In the final chapter, in which Anderson contends that only compassion can soothe the pious fury of truculent fundamentalists, purblind concepts are still at the helm. Believing, quite mistakenly, that all religion in its essence is mythic and therefore has nothing to do with empirical truth, she is led to write this: "By insisting that the truths of Christianity are factual and scientifically demonstrable, American Protestant fundamentalists have created a caricature of both religion and science."

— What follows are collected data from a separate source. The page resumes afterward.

(** X12: when [handleSubmit] announces "Generation started!", the form it
    leaves has prompt and negative prompt empty and no seed, with the five
    numeric settings kept; the store is loading with no error; and submitting
    that form again, against any backend and store, is refused with "Prompt
    required" and sends nothing. *)
Theorem handleSubmit_started_resets_form fetch (template : option Template) (f : FormData)
    (st : Store.GenerationState) :
  let r := handleSubmit fetch template f st in
  toast r = Some GenerationStarted ->
  (prompt (form r) = [] /\ negativePrompt (form r) = [] /\ seed (form r) = None
   /\ width (form r) = width f /\ height (form r) = height f
   /\ numImages (form r) = numImages f /\ steps (form r) = steps f
   /\ cfgScale (form r) = cfgScale f)
  /\ (Store.isLoading (store r) = true /\ Store.error (store r) = None)
  /\ (forall fetch' template' st',
        let r' := handleSubmit fetch' (Some template') (form r) st' in
        toast r' = Some PromptRequired /\ dispatched r' = None /\ wire r' = []).
Proof.
  cbn zeta. intros H. destruct (handleSubmit_started fetch template f st H) as [-> ->].
  split; [repeat split|]. split; [split; reflexivity|].
  intros fetch' template' st'. repeat split.
Qed.

Lemma handleSubmit_started_resets_form_witness :
  let r := handleSubmit Sample.backend_ok (Some Sample.render3d) Sample.cat_form Store.initial in
  toast r = Some GenerationStarted
  /\ prompt (form r) = []
  /\ toast (handleSubmit Sample.backend_ok (Some Sample.render3d) (form r) (store r))
     = Some PromptRequired.
Proof.
  intros r. assert (H : toast r = Some GenerationStarted) by reflexivity.
  split; [exact H|].
  destruct (handleSubmit_started_resets_form Sample.backend_ok (Some Sample.render3d)
              Sample.cat_form Store.initial H) as ((Hp & _) & _ & Hagain).
  split; [exact Hp|].
  exact (proj1 (Hagain Sample.backend_ok Sample.render3d (store r))).
Defined.

(** X13: when the backend turns the request down, [handleSubmit] shows no
    toast and keeps the form as typed; one request went out, carrying the
    prompt and the template id in the places of the store's two parameters;
    the store is not loading and holds "Failed to submit generation: "
    followed by the status text as its error. *)
Theorem handleSubmit_refused_keeps_form fetch (response : Response) (template : Template)
    (f : FormData) (st : Store.GenerationState) :
  (forall r, fetch r = inr response) ->
  ok response = false ->
  trim (prompt f) <> [] ->
  let r := handleSubmit fetch (Some template) f st in
  toast r = None
  /\ form r = f
  /\ wire r = [generate_request [JString (prompt f); JString (id template)]]
  /\ Store.isLoading (store r) = false
  /\ Store.error (store r)
     = Some (js "Failed to submit generation: " ++ statusText response).
Proof.
  intros Hf Hok Htrim. cbn zeta. unfold handleSubmit. cbn [truthy].
  rewrite negb_involutive, bool_decide_false by exact Htrim.
  unfold Store.submitGeneration, Api.submitGeneration. cbn [returned sent arg nth].
  rewrite Hf, Hok. cbn. repeat split.
Qed.

Lemma handleSubmit_refused_keeps_form_witness :
  (forall r, Sample.backend_down r = inr Sample.unavailable)
  /\ ok Sample.unavailable = false
  /\ trim (prompt Sample.cat_form) <> []
  /\ let r := handleSubmit Sample.backend_down (Some Sample.render3d) Sample.cat_form
               Store.initial in
     toast r = None /\ form r = Sample.cat_form
     /\ Store.error (store r) = Some (js "Failed to submit generation: Service Unavailable").
Proof.
  assert (Ht : trim (prompt Sample.cat_form) <> []) by discriminate.
  split; [reflexivity|]. split; [reflexivity|]. split; [exact Ht|].
  destruct (handleSubmit_refused_keeps_form Sample.backend_down Sample.unavailable
              Sample.render3d Sample.cat_form Store.initial (fun r => eq_refl) eq_refl Ht)
    as (H1 & H2 & _ & _ & H5).
  split; [exact H1|]. split; [exact H2 | exact H5].
Defined.

(** X14: the parameters object carries a seed exactly when the form has a
    seed other than zero, and then that seed: a seed of 0 is dropped like a
    missing one.  The five numeric settings are always there, as typed. *)
Theorem parameters_of_seed (f : FormData) :
  (number_field "seed" (parameters_of f) = None
   <-> seed f = None \/ exists s, seed f = Some s /\ (s == 0)%Q)
  /\ (forall s, number_field "seed" (parameters_of f) = Some s -> seed f = Some s)
  /\ number_field "width" (parameters_of f) = Some (width f)
  /\ number_field "height" (parameters_of f) = Some (height f)
  /\ number_field "num_images" (parameters_of f) = Some (numImages f)
  /\ number_field "steps" (parameters_of f) = Some (steps f)
  /\ number_field "cfg_scale" (parameters_of f) = Some (cfgScale f).
Proof.
  unfold parameters_of.
  destruct (seed f) as [s|] eqn:Es; cbn [truthy].
  - destruct (Qeq_bool s 0) eqn:E; cbn.
    + split; [|split; [discriminate | repeat split]].
      split; [intros _; right; exists s; split; [reflexivity | apply Qeq_bool_iff, E]
             | reflexivity].
    + split; [|split; [intros s' [= <-]; reflexivity | repeat split]].
      split; [discriminate|].
      intros [H|(s' & [= <-] & H)]; [discriminate|].
      apply Qeq_bool_iff in H. congruence.
  - cbn. split; [|split; [discriminate | repeat split]].
    split; [intros _; left; reflexivity | reflexivity].
Qed.

(** X15: whenever the component renders the form with its submit button
    enabled, [handleSubmit] hands the prompt, the shown template's id and the
    parameters to the store: neither of its two refusals can be reached
    through the button, and the store is not loading. *)
Theorem enabled_button_reaches_the_store fetch (template : option Template) (f : FormData)
    (st : Store.GenerationState) (shown : Template) :
  render template (Store.isLoading st) f = FormFor shown false ->
  let r := handleSubmit fetch template f st in
  dispatched r = Some [JString (prompt f); JString (id shown); parameters_of f]
  /\ toast r <> Some NoTemplateSelected
  /\ toast r <> Some PromptRequired
  /\ Store.isLoading st = false.
Proof.
  unfold render, submit_disabled. destruct template as [tpl|]; [|discriminate].
  intros [= -> H]. apply orb_false_iff in H as [Hl Hp].
  cbn zeta. unfold handleSubmit. cbn [truthy] in Hp |- *. rewrite Hp.
  destruct (Store.submitGeneration _ _ _) as [st1 call].
  destruct (returned call) as [ex|jobId]; [|destruct (truthy jobId)]; cbn;
    (split; [reflexivity|]); (split; [discriminate|]); (split; [discriminate | exact Hl]).
Qed.

Lemma enabled_button_reaches_the_store_witness :
  render (Some Sample.render3d) (Store.isLoading Store.initial) Sample.cat_form
  = FormFor Sample.render3d false
  /\ dispatched (handleSubmit Sample.backend_down (Some Sample.render3d) Sample.cat_form
                   Store.initial)
     = Some [JString (prompt Sample.cat_form); JString (id Sample.render3d);
             parameters_of Sample.cat_form].
Proof.
  split; [reflexivity|].
  exact (proj1 (enabled_button_reaches_the_store Sample.backend_down (Some Sample.render3d)
                  Sample.cat_form Store.initial Sample.render3d eq_refl)).
Defined.

(** X16: [handleSubmit] itself pays no attention to [isLoading]: toast,
    submission handed over, requests sent and resulting form are the same
    whether the store is loading or not, and so is the resulting store
    whenever a submission is handed over.  Only the disabled button stands
    between a generation in flight and a second submission. *)
Theorem handleSubmit_ignores_isLoading fetch (template : option Template) (f : FormData)
    (st : Store.GenerationState) (b : bool) :
  let r := handleSubmit fetch template f st in
  let r' := handleSubmit fetch template f (Store.set_isLoading b st) in
  toast r' = toast r /\ dispatched r' = dispatched r /\ wire r' = wire r
  /\ form r' = form r
  /\ (is_Some (dispatched r) -> store r' = store r).
Proof.
  cbn zeta. unfold handleSubmit.
  destruct template as [tpl|]; [|cbn; repeat split; intros [? ?]; discriminate].
  destruct (negb _); [cbn; repeat split; intros [? ?]; discriminate|].
  unfold Store.submitGeneration.
  destruct (returned (Api.submitGeneration fetch _)) as [ex|jobId]; cbn [returned];
    [repeat split|].
  destruct (truthy jobId); repeat split.
Qed.
End FormBehaviour.

(** ** The progress tracker *)

Section TrackerCards.
Import Api Tracker.

(** X17: [formatTimeAgo] on a date that parses: "just now" below one minute
    (a date in the future included), then whole minutes from 1 to 59, whole
    hours from 1 to 23 and whole days from 1 on, each the floor of the
    difference divided by the unit (the floors taken one after the other
    give the same as one division).  On a date that does not parse every
    comparison fails and the text is "NaNd ago". *)
Theorem formatTimeAgo_units (now : Z) (date : option Z) :
  (date = None -> formatTimeAgo now date = js "NaNd ago")
  /\ (forall d, date = Some d ->
        let diff := (now - d)%Z in
        ((diff < 60000)%Z -> formatTimeAgo now date = js "just now")
        /\ ((60000 <= diff < 3600000)%Z ->
            formatTimeAgo now date = number_to_string (Some (diff / 60000)%Z) ++ js "m ago"
            /\ (1 <= diff / 60000 < 60)%Z)
        /\ ((3600000 <= diff < 86400000)%Z ->
            formatTimeAgo now date = number_to_string (Some (diff / 3600000)%Z) ++ js "h ago"
            /\ (1 <= diff / 3600000 < 24)%Z)
        /\ ((86400000 <= diff)%Z ->
            formatTimeAgo now date = number_to_string (Some (diff / 86400000)%Z) ++ js "d ago"
            /\ (1 <= diff / 86400000)%Z)).
Proof.
  split; [intros ->; reflexivity|].
  intros d -> diff. unfold formatTimeAgo.
  cbn [fmap option_fmap option_map floor_div less_than]. fold diff.
  change (1000 * 60)%Z with 60000%Z.
  assert (Hh : (diff / 60000 / 60 = diff / 3600000)%Z).
  { rewrite Z.div_div by lia. reflexivity. }
  assert (Hd : (diff / 60000 / 60 / 24 = diff / 86400000)%Z).
  { rewrite !Z.div_div by lia. reflexivity. }
  rewrite Hd, Hh.
  split; [|split; [|split]].
  - intros H. assert (diff / 60000 < 1)%Z by (apply Z.div_lt_upper_bound; lia).
    destruct (Z.ltb_spec (diff / 60000) 1); [reflexivity | lia].
  - intros [H1 H2].
    assert (1 <= diff / 60000)%Z by (apply Z.div_le_lower_bound; lia).
    assert (diff / 60000 < 60)%Z by (apply Z.div_lt_upper_bound; lia).
    destruct (Z.ltb_spec (diff / 60000) 1); [lia|].
    destruct (Z.ltb_spec (diff / 60000) 60); [|lia].
    split; [reflexivity | lia].
  - intros [H1 H2].
    assert (60 <= diff / 60000)%Z by (apply Z.div_le_lower_bound; lia).
    assert (1 <= diff / 3600000)%Z by (apply Z.div_le_lower_bound; lia).
    assert (diff / 3600000 < 24)%Z by (apply Z.div_lt_upper_bound; lia).
    destruct (Z.ltb_spec (diff / 60000) 1); [lia|].
    destruct (Z.ltb_spec (diff / 60000) 60); [lia|].
    destruct (Z.ltb_spec (diff / 3600000) 24); [|lia].
    split; [reflexivity | lia].
  - intros H1.
    assert (60 <= diff / 60000)%Z by (apply Z.div_le_lower_bound; lia).
    assert (24 <= diff / 3600000)%Z by (apply Z.div_le_lower_bound; lia).
    assert (1 <= diff / 86400000)%Z by (apply Z.div_le_lower_bound; lia).
    destruct (Z.ltb_spec (diff / 60000) 1); [lia|].
    destruct (Z.ltb_spec (diff / 60000) 60); [lia|].
    destruct (Z.ltb_spec (diff / 3600000) 24); [lia|].
    split; [reflexivity | lia].
Qed.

If I were a fundamentalist, I would remind her that experiential truth is not the private possession of the natural sciences. It is as old as human language and therefore antedates the scientific revolution by half a million years. Prehistoric human beings had the verbal resources to talk truthfully with each other, not only about survival challenges - a bear outside the cave, for instance - but also about their numinous encounters with transcendent reality.

Religious truth can be empirical. To find out how, I urge you to read William Alston's "Perceiving God" (Cornell University Press), a theological treatise in the tough-minded tradition of American logical empiricism and one which conforms to standards of conceptual clarity unknown to the author of "The Battle for God."

*Colin Campbell teaches English at Principia College in Elsah, Ill.